Everyone has a duty to follow their dharma,4 and breaking with one’s dharma means following adharma. Hinduism eschews violence, yet warriors have a role to play and a dharma of their own, the kshatriya-dharma, that restrains their conduct. The best I can figure out, this particular dharma calls for protecting the kingdom and its people, enforcing law and order, waging war when necessary (but never for personal gain), showing courage, and upholding truth and justice. As the war drags on and the combatants become more desperate, these ideals give way to pragmatic considerations. I’ve noticed through all the volumes I’ve read that battles usually start with everyone using conventional weapons, but as the troops start to wear down, divine or magical weapons get dusted off and used. A quick escalation of miraculous fighting then follows.

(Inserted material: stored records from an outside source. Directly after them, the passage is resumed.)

(** The program's bytes [image] are in kernel memory at [b], in pages that are
    neither free nor page tables. *)
Definition binary_at : Prop := ∀ j, 0 ≤ j < size →
  0 ≤ b + j < 2 ^ 64 ∧ KIDX ≤ PML4_IDX (b + j) ∧
  ∃ e, translate (phys (mm k1)) K (b + j) = Some e ∧ lab g0 (frame e) = None ∧ frame e ∉ fl g0 ∧
    phys (mm k1) (frame e * 4096 + (b + j) mod 4096) = image j.

Hypothesis Hcr : cr3 k1 = r * 4096.
Hypothesis Hbin : binary_at.

Lemma load_one s g mp img j :
  loading s g mp img → 0 ≤ j < size → vload8 (b + j) (set_mm s k1) = Ok (image j, set_mm s k1).
Proof.
  intros L Hj. destruct (Hbin j Hj) as (Hb & Hva & e & Ht & He & Hn & Hm).
  unfold vload8, mbind, M_bind, get, vtranslate. cbn [mm set_mm cr3]. change PAGE_SIZE with 4096.
  rewrite u64_small, Hcr, Z.div_mul by lia. destruct Hr as [Hl _].
  rewrite (lo_other _ _ _ _ L r r) by auto. rewrite (kernel_translate k1 g0 tl r r) by (done || apply I0). rewrite Ht. cbn.
  rewrite (lo_mem _ _ _ _ L), Hm; [done|..]; by replace ((frame e * 4096 + (b + j) mod 4096) / 4096) with (frame e) by dlia.
Qed.

Lemma store_one s g mp img va v :
  loading s g mp img → in_user va → mp va →
  ∃ s', vstore8 va v (set_mm s k1) = Ok ((), set_mm s' k1) ∧ loading s' g mp (<[va := Some v]> img).
Proof.
  intros L Hva Hm. pose proof (lo_kwf _ _ _ _ L) as Hk. pose proof (kw_wf _ _ _ _ Hk) as W. cbn [mm set_mm] in W.
  destruct (loading_root s g mp img L) as [Hl HrK]. pose proof (in_user_idx va Hva) as Hi.
  destruct (proj2 (lo_map _ _ _ _ L va Hva) Hm) as [e Ht]. destruct (loading_page s g mp img va e L Hi Ht) as [Hn Hel].
  destruct (lo_user _ _ _ _ L va e Hi Ht) as [Hfe He].
  set (a := frame e * 4096 + va mod 4096). assert (a / 4096 = frame e) as Ha by (unfold a; dlia).
  exists (set_phys (<[a := v]> (phys s)) s). split.
  { unfold vstore8, mbind, M_bind, get, vtranslate. cbn [mm set_mm cr3]. change PAGE_SIZE with 4096.
    unfold in_user, USER_TOP in Hva. rewrite u64_small, Hcr, Z.div_mul by lia. rewrite Ht. cbn. done. }
  assert (∀ x, x / 4096 ≠ frame e → (<[a := v]> (phys s)) x = phys s x) as Hmem.
  { intros x Hx. apply fn_lookup_insert_ne. congruence. }
  assert (∀ x l i, lab g x = Some l → 0 ≤ i < 512 → entry_at (<[a := v]> (phys s)) x i = entry_at (phys s) x i) as Hent.
  { intros x l i Hx Hxi. apply rd64_ext. intros y Hy. apply Hmem. assert (x ≠ frame e) by congruence. dlia. }
  assert (∀ x o va', lab g x = Some (Lab o []) → translate (<[a := v]> (phys s)) x va' = translate (phys s) x va') as Htr
    by (intros x o va' Hx; by apply (translate_same K s g _ x o)).
  destruct L as [L1 L2 L3 L4 L5 L6 L7 L8 L9 L10 L11 L12 L13 L14]. constructor; cbn [phys set_phys pages_cnt]; try done.
  - apply (kwf_mm K (set_mm s k1) g tl); try done; [by apply wf_phys|]. intros x o i Hx Hxi.
    apply (Hent x (Lab o [])); [done|]. rewrite KIDX_val in Hxi. lia.
  - intros x l i Hx Ho Hxi. rewrite (Hent x l) by auto. by apply (L6 x l).
  - apply (views_sub _ _ _ _ _ L7). intros x va' e' ([Hx HxK] & Hva' & Ht'). rewrite (Htr x x) in Ht' by done. done.
  - intros x o va' Hx Hne. rewrite (Htr x o) by auto. by apply (L8 x o).
  - intros x Hx Hxn. rewrite Hmem; [by apply L9|]. congruence.
  - intros va' e' Hva'. rewrite (Htr r r) by done. by apply L12.
  - intros va' Hva'. rewrite (Htr r r) by done. by apply L13.
  - intros va' v'. rewrite fn_insert_dec. destruct (decide (va = va')) as [<-|Hne].
    + intros [= <-]. split; [done|]. unfold ubyte. rewrite (Htr r r), Ht by done. cbn. fold a. by rewrite fn_lookup_insert.
    + intros Hb. destruct (L14 va' v' Hb) as [Hu Hub]. split; [done|]. rewrite <- Hub. unfold ubyte. rewrite (Htr r r) by done.
      destruct (translate (phys s) r va') as [e'|] eqn:Ht'; [|done]. cbn. f_equal. apply fn_lookup_insert_ne.
      intros E. apply Hne. apply full_path_inj; try done.
      * destruct (vo_excl _ _ _ L7 r va e r va' e') as [_ ?]; try done.
        -- split; [done|]. split; [|done]. by apply in_user_idx.
        -- rewrite He. change PTE_W with (2 ^ 1). rewrite mk_flag by lia. done.
        -- unfold a in E. dlia.
      * unfold a in E. dlia.
Qed.

(** ** Segments *)

Context (t : Z).
Hypothesis Ht : 0 ≤ t < TASK_MAX_CNT.
Hypothesis Hpm : pml4 (tasks k1 t) = VADDR (bld (mm k1)) (r * 4096).

Lemma vload_ok s g mp img o n :
  loading s g mp img → 0 ≤ o → o + Z.of_nat n ≤ size →
  vload (b + o) n (set_mm s k1) = Ok (le image o n, set_mm s k1).
Proof.
  intros L. revert o. induction n as [|n IH]; intros o Ho Hn; cbn [vload le]; [done|].
  unfold mbind, M_bind. rewrite (load_one s g mp img o L) by lia. rewrite <- Z.add_assoc, IH by lia. done.
Qed.

Lemma loading_bld s g mp img : loading s g mp img → bld s = bld (mm k1).
Proof.
  intros L. destruct (kw_build _ _ _ _ (lo_kwf _ _ _ _ L)) as [E _]. cbn [mm set_mm] in E.
  destruct (kw_build _ _ _ _ (ki_kwf _ _ _ _ _ I0)) as [E' _]. congruence.
Qed.

(** Bytes [n] of the image copied to [dst]. *)
Definition copy_img (dst off n : Z) (img : Z → option byte) (va : Z) : option byte :=
  if (dst <=? va) && (va <? dst + n) then Some (image (off + (va - dst))) else img va.

Lemma copy_ok s g mp img dst off n :
  loading s g mp img → 0 ≤ n → 0 ≤ off → off + n ≤ size →
  (∀ j, 0 ≤ j < n → in_user (dst + j) ∧ mp (dst + j)) →
  wp (vmemcpy dst (b + off) n) (λ _ k', ∃ s', k' = set_mm s' k1 ∧ loading s' g mp (copy_img dst off n img)) (set_mm s k1).
Proof.
  intros L Hn Ho Hsz Hd. unfold vmemcpy.
  apply (wp_mfor _ _ (λ dn k', ∃ s', k' = set_mm s' k1 ∧ loading s' g mp (copy_img dst off (Z.of_nat (length dn)) img))).
  - exists s. split; [done|]. eapply loading_weaken; [exact L|done|]. intros va v. unfold copy_img. cbn.
    destruct ((dst <=? va) && _) eqn:E; [bools; lia|done].
  - intros dn i rest k' Hz (s' & -> & L'). destruct (zseq_split _ _ _ _ _ Hz) as [Hi Hlen]. rewrite Z.add_0_l in Hi.
    assert (0 ≤ i < n) as Hin by lia. destruct (Hd i Hin) as [Hu Hm].
    apply wp_bind. eapply wp_eq; [rewrite <- Z.add_assoc; apply (load_one s' g mp _ (off + i) L'); lia|].
    destruct (store_one s' g mp _ (dst + i) (image (off + i)) L' Hu Hm) as (s2 & Hst & L2).
    eapply wp_eq; [exact Hst|]. exists s2. split; [done|]. eapply loading_weaken; [exact L2|done|].
    intros va v. unfold copy_img. rewrite length_app. cbn [length]. rewrite fn_insert_dec.
    destruct (decide (dst + i = va)) as [<-|Hne].
    + replace ((dst <=? dst + i) && (dst + i <? dst + Z.of_nat (length dn + 1))) with true by (symmetry; apply andb_true_intro; split; [apply Z.leb_le|apply Z.ltb_lt]; lia).
      by replace (dst + i - dst) with i by lia.
    + destruct ((dst <=? va) && (va <? dst + Z.of_nat (length dn + 1))) eqn:E1, ((dst <=? va) && (va <? dst + Z.of_nat (length dn))) eqn:E2;
        bools; done || lia.
  - intros k' (s' & -> & L'). exists s'. split; [done|]. rewrite zseq_length, Z2Nat.id in L' by done. done.
Qed.

Definition zero_img (dst n : Z) (img : Z → option byte) (va : Z) : option byte :=
  if (dst <=? va) && (va <? dst + n) then Some Byte.x00 else img va.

But I want to pause here and share a few thoughts about narrative style in the Mahabharata. Every tale has its narrator and its listener, both of whom have some family connection to the combatants. The telling of the Kurukshetra War actually occurs as a story within a story within a story, three levels deep. Whenever the narrator pauses, the listener asks questions about what just happened, or about what happens next, and the story picks up again. In this volume, Sanjaya, a charioteer, relates the ongoing events, in real time, to the blind king Dhritarashtra, father of the Kauravas (the “bad guys”). Sanjaya has a divine gift of vision, letting him see and describe events taking place far away with greater understanding and insight than those actually experiencing the event. This magical narrative device makes Sanjaya into an omniscient narrator.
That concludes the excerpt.